Newton’s First Law of Motion:

A body will continue to be in a state of rest or of uniform motion unless it is acted upon by an external force.

Newton’s Second Law of Motion:

The time rate of change of momentum of a body is directly proportional to the applied force and this takes place in the direction of the force.

Therefore, \( \scriptsize F \propto \normalsize \frac{change \: in \: momentum}{time} \)

\( \scriptsize F \propto \normalsize \frac{mv \: – \: mu}{t} \)

\( \scriptsize F \propto \normalsize \frac{m(v \: – \: u)}{t} \)

Recall that a = \(\frac{final \: velocity\: – \: initial \: velocity}{time} \)

a = \(\frac{v\: – \:u}{t} \), from equation of motion

\( \scriptsize F \propto ma \)

Introducing a constant, k, = 1

F = kma, k = 1

F = ma

The unit of force is Newton, and it is a vector quantity.

Newton is a force which gives us a mass of 1kg on acceleration of 1ms-2

From second law

F = \( \frac{mv\; – \;mu}{t} \)

Ft = mv – mu.

Recall that Ft = Impulse of a force

Impulse of a force = the change in momentum of the body.

Example 1:

A body of mass 5 kg that is moving at a velocity of 36m/s is suddenly hit by a force of 8 N for 0.05 seconds. Find the new velocity of the object.

Solution:

Values given:

Mass = 5 kg, velocity = 36 m/s, force = 8N, time = 0.05 second

Note:

We are asked to calculate the new velocity and we have been given the initial velocity of 36m/s.

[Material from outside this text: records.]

(* ===== verification/Digits.v ===== *)
(** * Decimal digits

    The decimal representation of a number consists of digits, and reading them
    gives the number back.  Shared by the readers of JSON text and by the keys of
    rendered lists. *)

From stdpp Require Import pretty.
From Stdlib Require Import Ascii String SpecFloat.
From S2P Require Import Prelude JsNumber JsString Json Text.

Local Open Scope N_scope.
Local Open Scope list_scope.

Definition is_digit (c : N) : bool := (48 <=? c) && (c <=? 57).

(** [ds] is a run of digits that reads as [x] after [acc]. *)
Definition digits_of (x : N) (ds : jsstring) : Prop :=
  Forall (λ c, is_digit c = true) ds ∧
  ∀ acc len rest,
    read_digits 10 acc len (ds ++ rest) =
    read_digits 10 (acc * 10 ^ N.of_nat (length ds) + x) (len + length ds) rest.

Lemma digits_nil : digits_of 0 [].
Proof. split; [constructor|]. intros. cbn [app length]. f_equal; [lia|lia]. Qed.

Lemma digit_value d : d < 10 → digit_of (48 + d) = Some d.
Proof. intros Hd. unfold digit_of. case_match; [f_equal; lia|lia]. Qed.

Lemma digits_snoc x ds d :
  d < 10 → digits_of x ds → digits_of (x * 10 + d) (ds ++ [48 + d]).
Proof.
  intros Hd [Hds Hread]. split.
  { apply Forall_app. split; [done|]. apply Forall_singleton. unfold is_digit. lia. }
  intros acc len rest. rewrite <-app_assoc, Hread. cbn [app read_digits].
  rewrite digit_value by done. rewrite (proj2 (N.ltb_lt d 10)) by done.
  rewrite length_app. cbn [length]. f_equal; [|lia].
  rewrite Nat2N.inj_add, N.pow_add_r. lia.
Qed.

Lemma digit_char d : d < 10 → N_of_ascii (pretty_N_char d) = 48 + d.
Proof.
  intros Hd. destruct d as [|p]; [done|].
  do 4 (destruct p as [p|p|]; try done); cbn in Hd; lia.
Qed.

Lemma js_String c s : js (String c s) = N_of_ascii c :: js s.
Proof. done. Qed.

Lemma pretty_go_digits x s : ∃ ds, js (pretty_N_go x s) = ds ++ js s ∧ digits_of x ds ∧ (x ≠ 0 → ds ≠ []).
Proof.
  revert s. induction (N.lt_wf_0 x) as [x _ IH]; intros s.
  assert (x = 0 ∨ 0 < x) as [->|Hx] by lia.
  { exists []. rewrite pretty_N_go_0. split_and!; [done|apply digits_nil|done]. }
  rewrite pretty_N_go_step by done.
  destruct (IH (x / 10) ltac:(apply N.div_lt; lia) (String (pretty_N_char (x mod 10)) s))
    as (ds & Heq & Hds & _).
  exists (ds ++ [48 + x mod 10]). rewrite Heq, js_String, digit_char by (apply N.mod_lt; lia).
  split_and!; [by rewrite <-app_assoc| |].
  - pose proof (N.mod_lt x 10 ltac:(lia)) as Hm. pose proof (N.Div0.div_mod x 10) as Hdm.
    rewrite Hdm at 1. rewrite N.mul_comm. by apply digits_snoc.
  - intros _ Hnil. by apply app_nil in Hnil as [_ ?].
Qed.

(** A non-negative integer is written with at least one digit, and read back. *)
Lemma show_N_digits (x : N) : digits_of x (js (pretty x)) ∧ js (pretty x) ≠ [].
Proof.
  unfold pretty, pretty_N. case_decide as Hx.
  - subst x. split; [|done]. apply (digits_snoc 0 [] 0); [lia|apply digits_nil].
  - destruct (pretty_go_digits x EmptyString) as (ds & -> & Hds & Hne).
    change (js EmptyString) with ([] : jsstring). rewrite app_nil_r. auto.
Qed.

Lemma show_nat_N n : show_nat n = js (pretty (N.of_nat n)).
Proof. done. Qed.

Lemma show_Z_N z : (0 <= z)%Z → show_Z z = js (pretty (Z.to_N z)).
Proof. destruct z; [done|done|lia]. Qed.

Lemma show_Z_digits z : (0 <= z)%Z → digits_of (Z.to_N z) (show_Z z) ∧ show_Z z ≠ [].
Proof. intros Hz. rewrite show_Z_N by done. apply show_N_digits. Qed.

Lemma show_nat_digits n : digits_of (N.of_nat n) (show_nat n) ∧ show_nat n ≠ [].
Proof. rewrite show_nat_N. apply show_N_digits. Qed.

(** ** Reading stops at the first character that is not a digit *)

Lemma digit_of_digit c d : digit_of c = Some d → d < 10 → is_digit c = true.
Proof. unfold digit_of, is_digit. repeat case_match; intros; simplify_eq; lia. Qed.

Definition starts_no_digit (t : jsstring) : Prop :=
  match t with c :: _ => is_digit c = false | [] => True end.

Lemma read_digits_stop acc len t : starts_no_digit t → read_digits 10 acc len t = (acc, len, t).
Proof.
  destruct t as [|c t]; [done|]. cbn [starts_no_digit read_digits]. intros Hc.
  destruct (digit_of c) as [d|] eqn:E; [|done].
  destruct (N.ltb_spec d 10) as [Hd|]; [|done].
  apply digit_of_digit in E; [|done]. congruence.
Qed.

Lemma read_digits_all x ds rest acc len :
  digits_of x ds → starts_no_digit rest →
  read_digits 10 acc len (ds ++ rest) = (acc * 10 ^ N.of_nat (length ds) + x, (len + length ds)%nat, rest).
Proof. intros [_ Hread] Hrest. by rewrite Hread, read_digits_stop. Qed.

(** ** Numbers as the last part of a text *)

Lemma digits_suffix_inj (a b : jsstring) c m n :
  is_digit c = false → a ++ c :: show_nat m = b ++ c :: show_nat n → m = n.
Proof.
  intros Hc Heq. apply (inj show_nat).
  pose proof (proj1 (proj1 (show_nat_digits m))) as Hm.
  pose proof (proj1 (proj1 (show_nat_digits n))) as Hn.
  revert Hm Hn Heq. generalize (show_nat m), (show_nat n). clear m n. intros u v Hu Hv Heq.
  apply (f_equal (@reverse N)) in Heq. rewrite !reverse_app, !reverse_cons, <-!app_assoc in Heq.
  cut (reverse u = reverse v); [intros He; by apply (inj reverse)|].
  apply Forall_reverse in Hu. apply Forall_reverse in Hv.
  revert Hu Hv Heq. generalize (reverse u), (reverse v), (reverse a), (reverse b). clear u v a b.
  intros u v a b Hu. revert v. induction Hu as [|d u Hd _ IH]; intros v Hv Heq.
  - destruct v as [|e v]; [done|]. apply Forall_cons in Hv as [He _]. simplify_eq/=. congruence.
  - destruct v as [|e v]; simplify_eq/=; [congruence|]. apply Forall_cons in Hv as [He Hv].
    f_equal. by apply IH.
Qed.

(** ** [Number(String(n))] for a non-negative integer *)

Lemma digit_not_space c : is_digit c = true → is_space c = false.
Proof. unfold is_digit, is_space. lia. Qed.

Lemma trim_start_digits ds : Forall (λ c, is_digit c = true) ds → trim_start ds = ds.
Proof. destruct 1 as [|c ds Hc _]; [done|]. cbn [trim_start]. by rewrite digit_not_space. Qed.

Lemma trim_digits ds : Forall (λ c, is_digit c = true) ds → trim ds = ds.
Proof.
  intros Hds. unfold trim, trim_end. rewrite (trim_start_digits ds) by done.
  rewrite trim_start_digits, rev_involutive by (by apply Forall_rev). done.
Qed.

Lemma digit_cases c :
  is_digit c = true →
  c = 48 ∨ c = 49 ∨ c = 50 ∨ c = 51 ∨ c = 52 ∨ c = 53 ∨ c = 54 ∨ c = 55 ∨ c = 56 ∨ c = 57.
Proof. unfold is_digit. lia. Qed.

(** What a text of digits reads as. *)
Definition decimal_value (x : N) : number :=
  match x with N0 => S754_zero false | Npos p => n_of_Z (Zpos p) end.

Lemma read_decimal_digits x ds :
  digits_of x ds → ds ≠ [] → read_decimal ds = decimal_value x.
Proof.
  intros Hds Hne. pose proof (read_digits_all x ds [] 0 0 Hds I) as Hread. rewrite app_nil_r in Hread.
  destruct ds as [|c ds]; [done|]. pose proof (proj1 Hds) as Hd. apply Forall_cons in Hd as [Hc _].
  assert (∀ t, read_digits 10 0 0 (c :: ds) = t →
    read_decimal (c :: ds) =
    let '(x, len, rest) := t in
    let '(y, frac, rest') := match rest with 46 :: r => read_digits 10 x 0 r | _ => (x, O, rest) end in
    match (0 <? len + frac)%nat, read_exponent rest' with
    | true, Some ex =>
        match y with
        | N0 => S754_zero false
        | Npos p => of_decimal p (ex - Z.of_nat frac)
        end
    | _, _ => S754_nan
    end) as Hstart.
  { intros t <-. unfold read_decimal, jeqb.
    destruct (digit_cases c Hc) as [->|[->|[->|[->|[->|[->|[->|[->|[->| ->]]]]]]]]];
      (rewrite bool_decide_false by discriminate); reflexivity. }
  rewrite (Hstart _ Hread). cbn [length Nat.add Nat.ltb Nat.leb read_exponent].
  unfold decimal_value. rewrite N.mul_0_l, N.add_0_l. destruct x as [|p]; [done|].
  change (n_of_Z (Zpos p * 1) = n_of_Z (Zpos p)). by rewrite Z.mul_1_r.
Qed.

Lemma string_to_number_digits x ds :
  digits_of x ds → ds ≠ [] → string_to_number ds = decimal_value x.
Proof.
  intros Hds Hne. rewrite <-(read_decimal_digits x ds) by done.
  unfold string_to_number. rewrite trim_digits by apply Hds.
  destruct ds as [|c [|d ds]]; [done| |];
    pose proof (proj1 Hds) as Hd; apply Forall_cons in Hd as [Hc Hd].
  - by destruct (digit_cases c Hc) as [->|[->|[->|[->|[->|[->|[->|[->|[->| ->]]]]]]]]].
  - apply Forall_cons in Hd as [Hd _].
    destruct (digit_cases c Hc) as [->|[->|[->|[->|[->|[->|[->|[->|[->| ->]]]]]]]]]; try done.
    by destruct (digit_cases d Hd) as [->|[->|[->|[->|[->|[->|[->|[->|[->| ->]]]]]]]]].
Qed.

(** A non-negative integer survives printing and [Number]. *)
Lemma string_to_number_show z : (0 <= z)%Z → string_to_number (show_Z z) = n_of_Z z.
Proof.
  intros Hz. destruct (show_Z_digits z Hz) as [Hd Hne].
  rewrite (string_to_number_digits _ _ Hd Hne). by destruct z.
Qed.

(** ** Digits in a URL *)

Lemma digit_unreserved c : is_digit c = true → unreserved c = true.
Proof. intros Hc%digit_cases. by destruct Hc as [->|[->|[->|[->|[->|[->|[->|[->|[->| ->]]]]]]]]]. Qed.

Lemma digits_encoded ds : Forall (λ c, is_digit c = true) ds → encodeURIComponent ds = Some ds ∧ units_ok ds.
Proof.
  induction 1 as [|c ds Hc _ [IH Hu]]; [by split; [|constructor]|].
  assert (c < 128) by (unfold is_digit in Hc; lia). split; [|constructor; [lia|done]].
  unfold encodeURIComponent in *. cbn [code_points]. rewrite (proj2 (N.ltb_lt c 55296)) by lia. cbn [orb].
  destruct (code_points ds) as [cps|]; [|done]. cbn in *. simplify_eq.
  unfold encode_code_point at 1. by rewrite digit_unreserved.
Qed.

Lemma show_Z_encoded z : (0 <= z)%Z → encodeURIComponent (show_Z z) = Some (show_Z z) ∧ units_ok (show_Z z).
Proof. intros Hz. apply digits_encoded. apply (show_Z_digits z Hz). Qed.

Initial velocity = u = 36m/s

Fina velocity v = ? m/s

F = \( \frac{mv\: – \:mu}{t} \\ = \frac{m(v\: – \: u)}{t}\)

Since we are looking for v let’s make v – u, then v the subject of the formula

v – u = \( \frac{Ft}{m} \)

v = \( \frac{Ft}{m} \scriptsize \: + \: u\)

Substitute in the values given in the question

v = \( \frac{8 \; \times \; 0.05}{5} \scriptsize \: + \: 36 \\ = \frac{0.4}{5} \scriptsize \: + \: 36\)

v = 36.08 m/s

Example 2:

A ball of mass 0.8 kg dropped from a height of 14 m onto a wooden floor bounces back to a height of 4.5 m.
a. Calculate the change of momentum. 
b. If the ball is in contact with the floor for 0.3 seconds, what is the force exerted on the ball?

Solution:

Values given:

Mass of ball = 0.8kg, height = 14m, bounce back height = 4.5m,
time = 0.3 seconds,

To calculate the change in momentum, you must first calculate:

i. The final velocity v of the object as it hits the ground

ii. The bouncing velocity u

Therefore, final velocity of the object just before it hits the ground:

v² = u² + 2gs

Before the ball was dropped, its initial velocity was zero ( u = 0 m/s )

s = 14 m , g = 10 m/s²

Substitution the values into the equation         

v² = 0² + 2 x 10 x 14

v² = 280    

v = √280

v = 16.7 m/s

You have to calculate the velocity with which the ball bounced back

At the bounce back height of 4.5m, final velocity v = 0 m/s.

Then, Using the formula:

v² = u² + 2gv

Substitution:          

0² = u² – 2 x 10 x 4.5

Make u² the subject:    

u² = 2 x 10 x 4.5

u² = 90    

u = √90  

u = 9.5 m/s

Change in momentum = mv – mu

Note that Since the ball bounced back, its bouncing momentum is opposite to the momentum on hitting the ground. Therefore

Change in momentum = mv – ( – mu )

Change in momentum = mv + Mv

Substitute the values in to the equation

Change in momentum = 5 x 16.7 – ( -5 x 9.5)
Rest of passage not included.